Monday, January 11, 2010

Those awesome lists...

For Christmas, my husband bought me a planner. I got to choose the color between something boring and lime green.

So, I'm sitting here with my lime green planner in hand, and I made a list of everything that I wanted to get done today. I asked the Lord for guidance as to what I should do first.

Here were the random things on the list:

Make verse practice sheet
clean craft room
hang labels in dungeon
print off things for study skills class
coordinate test for Algebra 1/2 with boys
call Mr. Asher for cello replacement/ repair
Iron
make bread
teach Emily one hour school
study SBC (bible study)

After I did that, I put numbers next to each of the items. At 3:37 p.m., do you want to know what's done for today?

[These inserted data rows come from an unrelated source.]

Lemma Delete_deletes_entity_witness :
  d (resourceStorageTableEntityDelete client_key (world1 false)).2
  = d (world1 false)
  ∧ (@inr rerror unit tt = inr tt →
     ∃ id account client l,
       ParseEntityID (Id (d (world1 false))) (StorageDomainSuffix client_key)
       = inr id
       ∧ FindAccount (trace (world1 false)) (AccountName (AccountId_ id))
         = inr (Some account)
       ∧ authorized_for_tables client
       ∧ Delete (trace (world1 false) ++ l) client (TableName id)
           (PartitionKey id) (RowKey id) = None
       ∧ trace (resourceStorageTableEntityDelete client_key (world1 false)).2
         = trace (world1 false) ++ l
           ++ [EntityDelete client (TableName id) (PartitionKey id)
                 (RowKey id)]
       ∧ Forall (λ c, read_only c = true) l).
Proof.
  apply (Delete_deletes_entity client_key (world1 false) (inr tt)).
  vm_compute. reflexivity.
Defined.
End Stored.

(** With a table service that holds nothing. *)

Section Empty.
#[local] Existing Instance services1.
#[local] Existing Instance remote_empty.

Lemma Read_failure_keeps_resource_witness :
  Id (d (resourceStorageTableEntityRead client_aad (world1 false)).2)
  = Id (d (world1 false))
  ∧ entity (d (resourceStorageTableEntityRead client_aad (world1 false)).2)
    = entity (d (world1 false)).
Proof.
  apply (Read_failure_keeps_resource client_aad (world1 false)
           (RetrievingEntity id1 "not found")).
  vm_compute. reflexivity.
Defined.
End Empty.

(** With a table service that holds nothing until something is
    written. *)

Section Store.
#[local] Existing Instance services1.
#[local] Existing Instance remote_store.

Lemma CreateUpdate_writes_configuration_witness :
  ∃ l, trace (resourceStorageTableEntityCreateUpdate client_key
                (world1 true)).2
       = trace (world1 true) ++ l
    ∧ ∀ c, c ∈ l → read_only c = false →
        ∃ client,
          c = EntityInsertOrMerge client (table_name (d (world1 true)))
                (partition_key (d (world1 true))) (row_key (d (world1 true)))
                (entity (d (world1 true)))
          ∧ authorized_for_tables client.
Proof.
  apply (CreateUpdate_writes_configuration client_key (world1 true) (inr tt)).
  vm_compute. reflexivity.
Defined.


Lemma CreateUpdate_success_witness :
  IsNewResource (d (world1 true)) = false
  ∧ FindAccount (trace (world1 true)) (storage_account_name (d (world1 true)))
    = inr None
  ∧ Id (d (resourceStorageTableEntityCreateUpdate client_aad
             (world1 true)).2) = ""
  ∧ trace (resourceStorageTableEntityCreateUpdate client_aad (world1 true)).2
    = trace (world1 true)
      ++ [AskFindAccount (storage_account_name (d (world1 true)))]
  ∨ ∃ account accountId client history w2,
      FindAccount (trace (world1 true)) (storage_account_name (d (world1 true)))
      = inr (Some account)
      ∧ ParseAccountID (storage_account_name (d (world1 true)))
          (StorageDomainSuffix client_aad) = inr accountId
      ∧ InsertOrMerge history client (table_name (d (world1 true)))
          (partition_key (d (world1 true))) (row_key (d (world1 true)))
          (entity (d (world1 true))) = None
      ∧ EntityInsertOrMerge client (table_name (d (world1 true)))
          (partition_key (d (world1 true))) (row_key (d (world1 true)))
          (entity (d (world1 true)))
        ∈ trace (resourceStorageTableEntityCreateUpdate client_aad
                   (world1 true)).2
      ∧ Id (d w2)
        = EntityID (NewEntityID accountId (table_name (d (world1 true)))
                      (partition_key (d (world1 true)))
                      (row_key (d (world1 true))))
      ∧ resourceStorageTableEntityRead client_aad w2
        = (inr tt,
           (resourceStorageTableEntityCreateUpdate client_aad (world1 true)).2).
Proof.
  apply (CreateUpdate_success client_aad (world1 true)).
  vm_compute. reflexivity.
Defined.
End Store.
End TableEntityResourceSpec.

1. Made a practice sheet for my memory verses. I have the entire chapter of Psalm 34 as my memory goal. On the sheet is the first 2-3 words of each verse with lines to write the rest of it.

2. Made bread. (the kids helped)

3. Ate breakfast/ cleaned up room/ got dressed (not on list) and did school with Emily

4. Called Tom and coordinated for the kids to run the cello errand.

5. Got together with the boys to figure out their Algebra 1/2 tests.

6. Cleaned up craft room.

7. Printed off study skills materials for tomorrow's class.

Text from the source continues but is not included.